PILL CLOTS: Health experts fear unplanned pregnancy and abortion rates may rise after a flurry of publicity about the number of women dying from blood clots. The Family Planning Association says abortion rates rose 3 per cent last year after research was released showing nine women on the pill had died from blood clots, which begin in the legs before dislodging and making their way to the lungs.
TV3 RUGBY: The first All Black test screened on TV3 finally seems to have lured the free-to-air rugby audience enjoyed by TVNZ in the past. Friday night's 102-0 thrashing of Tonga attracted a greater audience share than last year's first test - against Western Samoa and also played on a Friday night at North Harbour Stadium - broadcast on TV One.
PEOPLE’S BANK: Deputy Prime Minister Jim Anderton claims a full-service state-owned bank is the best commercial option and is the one backed by New Zealand Post. The cabinet yesterday approved further planning work on two broad options for a "Kiwi Bank" run by NZ Post.
POPULAR BANK: More than 30 per cent of the adult population are likely to put money into a "people's bank," a poll completed yesterday shows. The typical customer of Jim Anderton's Kiwi Bank will be a young male earning a moderate income. But the proposed bank has potential depositors in all social groups.
ST. STEPHENS FIGHT: St Stephen's pupils keen to keep their school open could soon be taking their message around the country in an effort to boost student numbers. Parents, old boys and students devastated by the decision to close St Stephen's School in Bombay are working on ways to ensure it stays open.

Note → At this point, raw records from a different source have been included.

(* ===== verification/Digest.v ===== *)
(** * Iterated hash functions: what md5.c and sha.c share

    Words and their byte encodings, the fold of a compression function over the
    64-byte blocks of a padded message, and the invariant of a context that has
    absorbed a message. *)

From S2P Require Import Prelude CMem.

(** [assign v := e ;; k]: an assignment of a long sequence, kept as an opaque
    step so that the sequence is never expanded. *)
Definition assigned {A B} (e : A) (k : A -> B) : B := k e.

Notation "'assign' v ':=' e ';;' k" := (assigned e (fun v => k))
  (at level 10, v name, e at level 99, k at level 200,
   format "'[v' 'assign'  v  ':='  e  ;; '/' k ']'") : bigbox_scope.

(** ** 32-bit words *)

Definition not32 (x : Z) : Z := u32 (Z.lnot x).
Definition rotl (x n : Z) : Z := Z.lor (u32 (Z.shiftl x n)) (Z.shiftr x (32 - n)).
Definition rotr (x n : Z) : Z := Z.lor (Z.shiftr x n) (u32 (Z.shiftl x (32 - n))).

(** Byte [k] of a number, counted from the least significant. *)
Definition byte (x k : Z) : Z := u8 (Z.shiftr x (8 * k)).

Lemma byte_range x k : is_u8 (byte x k).
Proof. apply u8_range. Qed.

Definition le_bytes (n : Z) (x : Z) : list Z := byte x <$> seqZ 0 n.
Definition be_bytes (n : Z) (x : Z) : list Z := (fun k => byte x (n - 1 - k)) <$> seqZ 0 n.

Lemma le_bytes_length n x : length (le_bytes n x) = Z.to_nat n.
Proof. unfold le_bytes. len. Qed.
Lemma be_bytes_length n x : length (be_bytes n x) = Z.to_nat n.
Proof. unfold be_bytes. len. Qed.
#[export] Hint Rewrite le_bytes_length be_bytes_length : bblen.

Lemma le_bytes_ok n x : bytes_ok (le_bytes n x).
Proof. apply Forall_fmap, Forall_true. intros. apply byte_range. Qed.
Lemma be_bytes_ok n x : bytes_ok (be_bytes n x).
Proof. apply Forall_fmap, Forall_true. intros. apply byte_range. Qed.
#[export] Hint Resolve le_bytes_ok be_bytes_ok : bigbox.

Lemma u8_land_byte w k : u8 (Z.land (Z.shiftr w (8 * k)) 0xFF) = byte w k.
Proof. change 0xFF with (2 ^ 8 - 1). rewrite land_ones_mod by lia. unfold byte, u8. by rewrite Zmod_mod. Qed.

(** Four bytes assembled with shifts, from the least significant. *)
Lemma lor_bytes b0 b1 b2 b3 :
  is_u8 b0 -> is_u8 b1 -> is_u8 b2 ->
  Z.lor (Z.lor (Z.lor b0 (Z.shiftl b1 8)) (Z.shiftl b2 16)) (Z.shiftl b3 24)
  = b0 + b1 * 2 ^ 8 + b2 * 2 ^ 16 + b3 * 2 ^ 24.
Proof.
  intros. rewrite !Z.shiftl_mul_pow2 by lia.
  rewrite (Z.lor_comm b0), (lor_disjoint_add b1 b0 8) by lia.
  rewrite (Z.lor_comm _ (b2 * _)), (lor_disjoint_add b2 _ 16) by lia.
  rewrite (Z.lor_comm _ (b3 * _)), (lor_disjoint_add b3 _ 24) by lia. lia.
Qed.

(** Big-endian assembly. *)
Lemma lor_bytes_be b0 b1 b2 b3 :
  is_u8 b1 -> is_u8 b2 -> is_u8 b3 ->
  Z.lor (Z.lor (Z.lor (Z.shiftl b0 24) (Z.shiftl b1 16)) (Z.shiftl b2 8)) b3
  = b3 + b2 * 2 ^ 8 + b1 * 2 ^ 16 + b0 * 2 ^ 24.
Proof.
  intros. rewrite <- lor_bytes by done. rewrite !(Z.lor_comm b3), (Z.lor_comm (Z.shiftl b2 8)).
  apply Z.bits_inj'. intros n Hn. rewrite !Z.lor_spec.
  repeat match goal with |- context [Z.testbit ?x n] => destruct (Z.testbit x n) end; done.
Qed.

(** ** Blocks *)

Section blocks.
Context {S : Type} (compress : S -> list Z -> S).

(** The compression function over the first [n] blocks. *)
Fixpoint fold_blocks (n : nat) (st : S) (l : list Z) : S :=
  match n with
  | O => st
  | Datatypes.S n => fold_blocks n (compress st (take 64 l)) (drop 64 l)
  end.

(** Over all whole blocks of a message. *)
Definition absorb (st : S) (l : list Z) : S := fold_blocks (length l / 64) st l.

Lemma fold_blocks_app n st l1 l2 :
  length l1 = (64 * n)%nat -> fold_blocks n st (l1 ++ l2) = fold_blocks n st l1.
Proof.
  revert st l1. induction n as [|n IH]; intros st l1 Hl; [done|]. cbn [fold_blocks].
  rewrite take_app_le, drop_app_le by lia. apply IH. rewrite length_drop. lia.
Qed.

Lemma fold_blocks_add n m st l :
  fold_blocks (n + m) st l = fold_blocks m (fold_blocks n st l) (drop (64 * n) l).
Proof.
  revert st l. induction n as [|n IH]; intros st l; [by rewrite drop_0|].
  cbn [Nat.add fold_blocks]. rewrite IH, drop_drop. do 2 f_equal. lia.
Qed.

Lemma absorb_blocks n st l : length l = (64 * n)%nat -> absorb st l = fold_blocks n st l.
Proof. intros Hl. unfold absorb. by rewrite Hl, Nat.mul_comm, Nat.div_mul by lia. Qed.

Lemma absorb_app n st l1 l2 :
  length l1 = (64 * n)%nat -> absorb st (l1 ++ l2) = absorb (absorb st l1) l2.
Proof.
  intros Hl. rewrite (absorb_blocks n _ l1) by done. unfold absorb.
  rewrite length_app, Hl, (Nat.mul_comm 64), Nat.div_add_l by lia.
  rewrite fold_blocks_add, fold_blocks_app by done. rewrite <- Hl. by rewrite drop_app_length.
Qed.

Lemma absorb_one st l : length l = 64%nat -> absorb st l = compress st l.
Proof. intros Hl. rewrite (absorb_blocks 1) by done. cbn. by rewrite take_ge by lia. Qed.

(** ** Contexts *)

(** A context absorbed [msg] from [st0]: its state is the fold over the whole
    blocks of [msg] and its buffer starts with the rest. *)
Definition absorbed (st0 : S) (msg : list Z) (st : S) (buf : list Z) : Prop :=
  exists full rest n, msg = full ++ rest /\ length full = (64 * n)%nat /\ (length rest < 64)%nat
    /\ st = absorb st0 full /\ length buf = 64%nat /\ take (length rest) buf = rest.

Lemma absorbed_nil st0 buf : length buf = 64%nat -> absorbed st0 [] st0 buf.
Proof. intros. exists [], [], 0%nat. cbn. repeat split; [lia|done]. Qed.

Lemma absorbed_rest_len (full rest : list Z) n :
  length full = (64 * n)%nat -> (length rest < 64)%nat -> zlen (full ++ rest) `mod` 64 = zlen rest.
Proof.
  intros Hf Hr. rewrite length_app, Hf.
  replace (Z.of_nat (64 * n + length rest)) with (zlen rest + Z.of_nat n * 64) by lia.
  rewrite Z_mod_plus_full, Z.mod_small; lia.
Qed.

Lemma absorbed_length st0 msg st buf : absorbed st0 msg st buf -> length buf = 64%nat.
Proof. by intros (? & ? & ? & ? & ? & ? & ? & ? & ?). Qed.

(** A message of whole blocks is all in the state. *)
Lemma absorbed_whole st0 msg st buf :
  absorbed st0 msg st buf -> zlen msg `mod` 64 = 0 -> st = absorb st0 msg.
Proof.
  intros (full & rest & n & -> & Hf & Hr & -> & _) Hm.
  rewrite (absorbed_rest_len _ _ n) in Hm by done. destruct rest; [|cbn in Hm; lia].
  by rewrite app_nil_r.
Qed.

(** Bytes that do not fill the block are stored after the rest. *)
Lemma absorbed_store st0 msg st buf data :
  absorbed st0 msg st buf -> zlen msg `mod` 64 + zlen data < 64 ->
  absorbed st0 (msg ++ data) st (list_inserts (Z.to_nat (zlen msg `mod` 64)) data buf).
Proof.
  intros (full & rest & n & -> & Hf & Hr & -> & Hb & Ht) Hd.
  rewrite (absorbed_rest_len _ _ n) in * by done. rewrite Nat2Z.id.
  exists full, (rest ++ data), n. rewrite length_app, length_inserts, app_assoc.
  do 5 (split; [done || lia|]). by rewrite take_inserts_snoc, Ht by lia.
Qed.

(** Bytes that fill it are compressed with the rest. *)
Lemma absorbed_fill st0 msg st buf buf' data :
  absorbed st0 msg st buf -> zlen msg `mod` 64 + zlen data = 64 -> length buf' = 64%nat ->
  absorbed st0 (msg ++ data)
    (compress st (list_inserts (Z.to_nat (zlen msg `mod` 64)) data buf)) buf'.
Proof.
  intros (full & rest & n & -> & Hf & Hr & -> & Hb & Ht) Hd Hb'.
  rewrite (absorbed_rest_len _ _ n) in * by done. rewrite Nat2Z.id.
  exists (full ++ rest ++ data), [], (Datatypes.S n). rewrite app_nil_r, !length_app, app_assoc.
  do 3 (split; [done || (cbn; lia)|]). split; [|by split].
  rewrite <- app_assoc, (absorb_app n) by done. rewrite (absorb_one _ (rest ++ data)) by (rewrite length_app; lia).
  f_equal. rewrite <- (take_ge (list_inserts _ _ _) (length rest + length data))
    by (rewrite length_inserts; lia).
  by rewrite take_inserts_snoc, Ht by lia.
Qed.

(** Whole blocks are compressed directly when nothing is pending. *)
Lemma absorbed_blocks st0 msg st buf data k :
  absorbed st0 msg st buf -> zlen msg `mod` 64 = 0 -> length data = (64 * k)%nat ->
  absorbed st0 (msg ++ data) (fold_blocks k st data) buf.
Proof.
  intros H Hm Hd. pose proof (absorbed_whole _ _ _ _ H Hm) as ->.
  destruct H as (full & rest & n & -> & Hf & Hr & _ & Hb & _).
  rewrite (absorbed_rest_len _ _ n) in Hm by done. destruct rest; [|cbn in Hm; lia].
  rewrite app_nil_r. exists (full ++ data), [], (n + k)%nat.
  rewrite app_nil_r, length_app. do 3 (split; [done || (cbn; lia)|]). split; [|by split].
  by rewrite (absorb_app n), (absorb_blocks k _ data) by done.
Qed.
End blocks.

(** ** Padding *)

(** The zero bytes between the 0x80 byte and the length of a message of [n] bytes. *)
Definition pad_zeros (n : Z) : Z := (55 - n) `mod` 64.

(** The padded message, with the encoding of its length in bits. *)
Definition pad (len_bytes : Z -> list Z) (msg : list Z) : list Z :=
  msg ++ [0x80] ++ zeros (pad_zeros (zlen msg)) ++ len_bytes (u64 (8 * zlen msg)).

Lemma pad_length len_bytes msg :
  (forall x, length (len_bytes x) = 8%nat) -> zlen (pad len_bytes msg) `mod` 64 = 0.
Proof.
  intros Hl. unfold pad. rewrite !length_app, Hl. cbn [length].
  assert (0 <= pad_zeros (zlen msg)) by (apply Z.mod_pos_bound; lia).
  rewrite !Nat2Z.inj_add, zeros_len by done. unfold pad_zeros. zlia.
Qed.

(** ** Printing a digest *)

Definition hex_digit (d : Z) : Z := if d <? 10 then 48 + d else 87 + d.

(** [snprintf (out + off, size, "%02x", v)]: at most [size - 1] characters and a NUL. *)
Definition snprintf_02x (out : list Z) (off size v : Z) : option (list Z) :=
  wr_bytes out off (take (Z.to_nat (size - 1)) [hex_digit (v / 16); hex_digit (v `mod` 16)] ++ [0]).

(** [for (i = 0; i < n; i++) snprintf (out + i*2, size, "%02x", bytes[i]);] *)
Definition print_bytes (size n : Z) (bytes out : list Z) : option (list Z) :=
  for_range (Z.to_nat n) 0
    (fun i out => v ← rd8 bytes i; snprintf_02x out (i * 2) size v) out.

(** The two cells each byte keeps: its digits, or one digit and a NUL when the
    size leaves no room for the second. *)
Definition hex_cells (size : Z) (bytes : list Z) : list Z :=
  concat ((fun v => [hex_digit (v / 16); if size =? 3 then hex_digit (v `mod` 16) else 0]) <$> bytes).

Lemma hex_cells_length size bytes : length (hex_cells size bytes) = (2 * length bytes)%nat.
Proof. unfold hex_cells. induction bytes; cbn in *; lia. Qed.

Lemma hex_cells_app size l1 l2 : hex_cells size (l1 ++ l2) = hex_cells size l1 ++ hex_cells size l2.
Proof. unfold hex_cells. by rewrite fmap_app, concat_app. Qed.

Lemma print_bytes_cells size n bytes out :
  size = 2 \/ size = 3 -> 0 <= n <= zlen bytes -> 2 * n + 1 <= zlen out ->
  exists rest, print_bytes size n bytes out = Some (hex_cells size (take (Z.to_nat n) bytes) ++ rest)
    /\ zlen rest = zlen out - 2 * n.
Proof.
  intros Hs Hn Ho. unfold print_bytes.
  destruct (for_range_inv (fun i out' => 0 <= i /\ exists rest,
      out' = hex_cells size (take (Z.to_nat i) bytes) ++ rest /\ zlen rest = zlen out - 2 * i)
    (fun i out => v ← rd8 bytes i; snprintf_02x out (i * 2) size v) (Z.to_nat n) 0 out)
    as (out' & -> & _ & rest & -> & Hr).
  - intros i out' Hi (_ & rest & -> & Hr). destruct (rd8_lt bytes i) as [v Hv]; [lia|].
    rewrite Hv, bind_Some. unfold snprintf_02x.
    rewrite wr_bytes_app.
    2: { rewrite hex_cells_length, length_take. lia. }
    2: { rewrite length_app, length_take. cbn [length]. lia. }
    eexists. split; [done|]. split; [lia|]. apply znth_Some in Hv as [_ Hv].
    replace (Z.to_nat (i + 1)) with (S (Z.to_nat i)) by lia.
    rewrite (take_S_r _ _ v), hex_cells_app, <- app_assoc by done.
    destruct Hs as [-> | ->]; [exists (drop 2 rest) | exists (0 :: drop 3 rest)];
      rewrite <- app_assoc; (split; [done | len]).
  - split; [lia|]. exists out. split; [done | lia].
  - rewrite Z.add_0_l, Z2Nat.id in * by lia. by exists rest.
Qed.

(** An array without room for the last NUL is overrun. *)
Lemma print_bytes_overrun n bytes out :
  0 < n -> zlen out < 2 * n + 1 -> print_bytes 3 n bytes out = None.
Proof.
  intros Hn Ho. destruct (print_bytes 3 n bytes out) as [out'|] eqn:E; [|done].
  unfold print_bytes in E.
  apply (for_range_partial (fun k s => zlen s = zlen out /\ (0 < k -> 2 * k + 1 <= zlen out))) in E.
  - lia.
  - intros k s s' Hk [Hs _] Hb. destruct (rd8 bytes k) as [v|]; [|done]. cbn [mbind option_bind] in Hb.
    unfold snprintf_02x, wr_bytes in Hb. case_match eqn:E'; [|done]. zbool.
    apply (inj Some) in Hb as <-. rewrite length_inserts. split; [done|]. intros _.
    change (zlen (_ ++ _)) with 3 in *. lia.
  - split; [done | lia].
Qed.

DEFENCE REVIEW: The Government's long-awaited defence review delays or shelves hard decisions on re-equipping the armed forces. Yesterday's Defence Policy Framework puts a modernised Army at the core of the Defence Force, backed by reliable transport ships and troop-carrying aircraft.
ROBSON’S IDEAS: Labour is annoyed at Alliance minister Matt Robson again, this time for raising the prospects of a selective amnesty for overstayers with Pacific Islanders. And while ministers are trying to avoid the term "amnesty," officials are looking at ways that might allow selected illegal overstayers to become legal residents.